(* ===== verification/CaptureCommands.v ===== *)
(** * The commands of the capture application

    The reader task handles its input line by line, and understands what the
    recorder on the host sends. *)

From S2P Require Import Prelude Capture CaptureHost.

Import Commands.

(** ** Lines *)

(** The text of a line as the task sees it: without carriage returns, and
    refused when longer than the buffer *)
Definition cleaned (line : list Z) : list Z :=
  let l := List.filter (fun b => negb (b =? 13)) line in if (length l <=? 32)%nat then l else [63].

(** The reader within a line *)
Definition reading (line : list Z) : Reader :=
  let l := List.filter (fun b => negb (b =? 13)) line in mkReader (take 32 l) (32 <? length l)%nat.

Definition no_newline (line : list Z) : Prop := Forall (fun b => b <> 10) line.

Lemma filter_snoc {A} (f : A -> bool) l x : List.filter f (l ++ [x]) = List.filter f l ++ (if f x then [x] else []).
Proof. rewrite List.filter_app. cbn. by destruct (f x). Qed.

Lemma commands_reading line rest s : no_newline rest -> commands rest (reading line, s) = (reading (line ++ rest), s).
Proof.
  revert line. induction rest as [|b rest IH]; intros line; [by rewrite app_nil_r|]. intros [Hb Hr]%Forall_cons.
  unfold commands. cbn [foldl]. fold (commands rest (flip on_byte (reading line, s) b)).
  replace (line ++ b :: rest) with ((line ++ [b]) ++ rest) by (by rewrite <- app_assoc). rewrite <- IH by done. f_equal.
  unfold flip, on_byte, reading. rewrite (proj2 (Z.eqb_neq b 10) Hb), filter_snoc. set (l := List.filter _ line).
  destruct (b =? 13); cbn [negb]; [by rewrite app_nil_r|]. cbn [used overflow]. rewrite length_take, length_app. cbn [length].
  destruct (Nat.ltb_spec (Nat.min 32 (length l)) 32) as [Hl|Hl].
  - rewrite !take_ge by (rewrite ?length_app; cbn; lia). f_equal. f_equal. destruct (Nat.ltb_spec 32 (length l)), (Nat.ltb_spec 32 (length l + 1)); lia || done.
  - rewrite take_app_le by lia. f_equal. f_equal. symmetry. apply Nat.ltb_lt. lia.
Qed.

Lemma on_newline line s : on_byte 10 (reading line, s) = (fresh, command (cleaned line) s).
Proof.
  unfold on_byte, reading, cleaned. cbn [Z.eqb Pos.eqb overflow used]. f_equal. f_equal. set (l := List.filter _ line).
  destruct (Nat.ltb_spec 32 (length l)), (Nat.leb_spec (length l) 32); try lia; [done|]. by rewrite take_ge by lia.
Qed.

Lemma commands_app a b rs : commands (a ++ b) rs = commands b (commands a rs).
Proof. apply foldl_app. Qed.

(** The task is a fold of [command] over the lines of its input. *)
Lemma commands_lines lines rest s :
  Forall no_newline lines -> no_newline rest ->
  commands (concat ((fun l => l ++ [10]) <$> lines) ++ rest) (fresh, s) = (reading rest, foldl (fun s l => command (cleaned l) s) s lines).
Proof.
  intros Hl Hr. revert s. induction Hl as [|l lines Hl _ IH]; intros s; cbn [fmap list_fmap concat app foldl].
  - by apply (commands_reading []).
  - rewrite <- !app_assoc, commands_app. change fresh with (reading []). rewrite commands_reading by done. cbn [app].
    unfold commands at 1. cbn [foldl]. unfold flip at 2. rewrite on_newline. apply IH.
Qed.

(** Reading in pieces *)
Lemma commands_pieces pieces rs : foldl (flip commands) rs pieces = commands (concat pieces) rs.
Proof. revert rs. induction pieces as [|p pieces IH]; intros rs; [done|]. cbn [foldl concat]. by rewrite commands_app, IH. Qed.

(** ** Addresses and numbers *)

Lemma hex_digit_value x : 0 <= x < 16 -> digit (Host.hex_digit x) = Some x /\ Host.hex_digit x <> 10 /\ Host.hex_digit x <> 13.
Proof. intros Hx. bit_range x 0 16; vm_compute; done. Qed.

Lemma nibbles b : is_u8 b -> 0 <= b / 16 < 16 /\ 0 <= b mod 16 < 16 /\ Z.lor (Z.shiftl (b / 16) 4) (b mod 16) = b.
Proof.
  intros Hb. unfold in_width in Hb. pose proof (Z.mod_pos_bound b 16). pose proof (Z.div_mod b 16).
  assert (0 <= b / 16 < 16) by (split; [apply Z.div_pos; lia|apply Z.div_lt_upper_bound; lia]). split_and!; try lia.
  rewrite Z.shiftl_mul_pow2, lor_disjoint_add by lia. lia.
Qed.

Lemma octets_hex bytes : Forall is_u8 bytes -> octets (Host.hex bytes) = Some bytes.
Proof.
  induction 1 as [|b bytes Hb _ IH]; [done|]. destruct (nibbles b Hb) as (H1 & H2 & H3).
  change (Host.hex (b :: bytes)) with (Host.hex_digit (b / 16) :: Host.hex_digit (b mod 16) :: Host.hex bytes). cbn [octets].
  destruct (hex_digit_value _ H1) as [-> _]. destruct (hex_digit_value _ H2) as [-> _]. cbn [mbind option_bind]. rewrite IH. cbn [mbind option_bind].
  by rewrite H3.
Qed.

Lemma hex_length bytes : length (Host.hex bytes) = (2 * length bytes)%nat.
Proof. induction bytes as [|b bytes IH]; [done|]. change (Host.hex (b :: bytes)) with (Host.hex_digit (b / 16) :: Host.hex_digit (b mod 16) :: Host.hex bytes). cbn [length]. lia. Qed.

Lemma address_hex raw : Host.unicast raw -> address (Host.hex raw) = Some raw.
Proof.
  intros (Hl & Hu & Hz & Hg). unfold address. rewrite hex_length, Hl, octets_hex by done. cbn [negb Nat.eqb Nat.mul Nat.add mbind option_bind].
  rewrite Hg. cbn [Z.eqb negb orb]. by rewrite bool_decide_false.
Qed.

(** Text of a line that the reader leaves alone *)
Definition plain (l : list Z) : Prop := Forall (fun b => b <> 10 /\ b <> 13) l.

Lemma plain_cleaned l : plain l -> (length l <= 32)%nat -> no_newline l /\ cleaned l = l.
Proof.
  intros Hp Hl. split; [eapply Forall_impl; [exact Hp|]; by intros ? []|]. unfold cleaned.
  assert (List.filter (fun b => negb (b =? 13)) l = l) as ->; [|by rewrite (proj2 (Nat.leb_le _ _))].
  clear Hl. induction Hp as [|b l [_ Hb] _ IH]; [done|]. cbn. rewrite (proj2 (Z.eqb_neq b 13) Hb). cbn. by rewrite IH.
Qed.

Lemma hex_plain bytes : Forall is_u8 bytes -> plain (Host.hex bytes).
Proof.
  induction 1 as [|b bytes Hb _ IH]; [by constructor|]. destruct (nibbles b Hb) as (H1 & H2 & _).
  change (Host.hex (b :: bytes)) with (Host.hex_digit (b / 16) :: Host.hex_digit (b mod 16) :: Host.hex bytes).
  constructor; [apply (hex_digit_value _ H1)|]. constructor; [apply (hex_digit_value _ H2)|done].
Qed.

(** The durations the recorder accepts, all of them *)
Lemma str_parsed n : 1 <= n <= 3600 -> parse_u32 (Host.str n) = Some n /\ plain (Host.str n) /\ (length (Host.str n) <= 4)%nat.
Proof.
  intros Hn. assert (forallb (fun n => bool_decide (parse_u32 (Host.str n) = Some n /\ plain (Host.str n) /\ (length (Host.str n) <= 4)%nat))
    (seqZ 1 3600) = true) as Hall by (vm_compute; reflexivity).
  rewrite forallb_forall in Hall. specialize (Hall n). rewrite <- list_elem_of_In, elem_of_seqZ in Hall. specialize (Hall ltac:(lia)).
  by apply bool_decide_eq_true in Hall.
Qed.

(** C29: the firmware understands the recorder.  For every duration and every
    selection the recorder accepts, whatever settings the firmware had and in
    whatever pieces the bytes arrive, it then has that duration and those
    addresses, has counted each command as accepted, and has changed nothing
    else; the reader is ready for the next line. *)
Theorem session_understood pieces seconds_ raw raw' s :
  1 <= seconds_ <= 3600 -> Host.unicast raw -> (forall a, raw' = Some a -> Host.unicast a) ->
  concat pieces = Host.session seconds_ raw raw' ->
  foldl (flip commands) (fresh, s) pieces =
    (fresh, mkSettings (Some raw) (match raw' with Some a => Some a | None => station s end) seconds_
              (match raw' with Some _ => u32 (generation s + 3) | None => u32 (generation s + 2) end) (bad_commands s) (stop s)).
Proof.
  intros Hn Hr Hr' Hp. rewrite commands_pieces, Hp. clear Hp. destruct (str_parsed seconds_ Hn) as (Hs & Hsp & Hsl).
  assert (forall a, Host.unicast a -> no_newline (77 :: Host.hex a) /\ cleaned (77 :: Host.hex a) = 77 :: Host.hex a /\
    no_newline (66 :: Host.hex a) /\ cleaned (66 :: Host.hex a) = 66 :: Host.hex a) as Ha.
  { intros a (Hl & Hu & _). split_and!; apply plain_cleaned; try (constructor; [lia|by apply hex_plain]); cbn [length]; rewrite hex_length; lia. }
  assert (no_newline (68 :: Host.str seconds_) /\ cleaned (68 :: Host.str seconds_) = 68 :: Host.str seconds_) as [Hd Hd'].
  { apply plain_cleaned; [constructor; [lia|done]|cbn [length]; lia]. }
  assert (command (68 :: Host.str seconds_) s = mkSettings (bssid s) (station s) seconds_ (u32 (generation s + 1)) (bad_commands s) (stop s)) as Ed.
  { unfold command, accept. rewrite Hs. cbn [mbind option_bind]. by rewrite (proj2 (Z.leb_le 1 _)), (proj2 (Z.leb_le _ 3600)) by lia. }
  destruct (Ha raw Hr) as (_ & _ & Hb & Hb').
  destruct raw' as [a|].
  - specialize (Hr' a eq_refl). destruct (Ha a Hr') as (Hm & Hm' & _).
    assert (Host.session seconds_ raw (Some a) = concat ((fun l => l ++ [10]) <$> [68 :: Host.str seconds_; 66 :: Host.hex raw; 77 :: Host.hex a]) ++ []) as ->.
    { unfold Host.session. cbn [fmap list_fmap concat]. rewrite !app_nil_r. cbn [app]. by rewrite <- !app_assoc. }
    rewrite commands_lines by (repeat (constructor; try done)). cbn [foldl]. rewrite Hd', Hb', Hm', Ed. f_equal.
    unfold command, accept. rewrite !address_hex by done. cbn. by rewrite wrap_add_l, <- Z.add_assoc, wrap_add_l, <- Z.add_assoc.
  - assert (Host.session seconds_ raw None = concat ((fun l => l ++ [10]) <$> [68 :: Host.str seconds_; 66 :: Host.hex raw]) ++ []) as ->.
    { unfold Host.session. cbn [fmap list_fmap concat]. rewrite !app_nil_r. cbn [app]. by rewrite <- !app_assoc. }
    rewrite commands_lines by (repeat (constructor; try done)). cbn [foldl]. rewrite Hd', Hb', Ed. f_equal.
    unfold command, accept. rewrite !address_hex by done. cbn. by rewrite !wrap_add_l, <- !Z.add_assoc.
Qed.

Lemma session_understood_witness :
  foldl (flip commands) (fresh, SETTINGS) [take 5 (Host.session 90 [2; 0; 0; 0; 0; 1] (Some [2; 171; 0; 0; 0; 255]));
    drop 5 (Host.session 90 [2; 0; 0; 0; 0; 1] (Some [2; 171; 0; 0; 0; 255]))] =
  (fresh, mkSettings (Some [2; 0; 0; 0; 0; 1]) (Some [2; 171; 0; 0; 0; 255]) 90 3 0 false).
Proof.
  rewrite (session_understood _ 90 [2; 0; 0; 0; 0; 1] (Some [2; 171; 0; 0; 0; 255]) SETTINGS); [reflexivity|lia| | |].
  - split_and!; [reflexivity|decide_now|done|reflexivity].
  - intros a [= <-]. split_and!; [reflexivity|decide_now|done|reflexivity].
  - cbn [concat]. by rewrite app_nil_r, take_drop.
Defined.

.....

Would you retype exactly the lines above, from the line with "[x] else [])." to the line with "- rewrite !take_ge", with both end lines kept and nothing more?

> **RESPONSE TO THIS TASK**:
Lemma filter_snoc {A} (f : A -> bool) l x : List.filter f (l ++ [x]) = List.filter f l ++ (if f x then [x] else []).
Proof. rewrite List.filter_app. cbn. by destruct (f x). Qed.

Lemma commands_reading line rest s : no_newline rest -> commands rest (reading line, s) = (reading (line ++ rest), s).
Proof.
  revert line. induction rest as [|b rest IH]; intros line; [by rewrite app_nil_r|]. intros [Hb Hr]%Forall_cons.
  unfold commands. cbn [foldl]. fold (commands rest (flip on_byte (reading line, s) b)).
  replace (line ++ b :: rest) with ((line ++ [b]) ++ rest) by (by rewrite <- app_assoc). rewrite <- IH by done. f_equal.
  unfold flip, on_byte, reading. rewrite (proj2 (Z.eqb_neq b 10) Hb), filter_snoc. set (l := List.filter _ line).
  destruct (b =? 13); cbn [negb]; [by rewrite app_nil_r|]. cbn [used overflow]. rewrite length_take, length_app. cbn [length].
  destruct (Nat.ltb_spec (Nat.min 32 (length l)) 32) as [Hl|Hl].
  - rewrite !take_ge by (rewrite ?length_app; cbn; lia). f_equal. f_equal. destruct (Nat.ltb_spec 32 (length l)), (Nat.ltb_spec 32 (length l + 1)); lia || done.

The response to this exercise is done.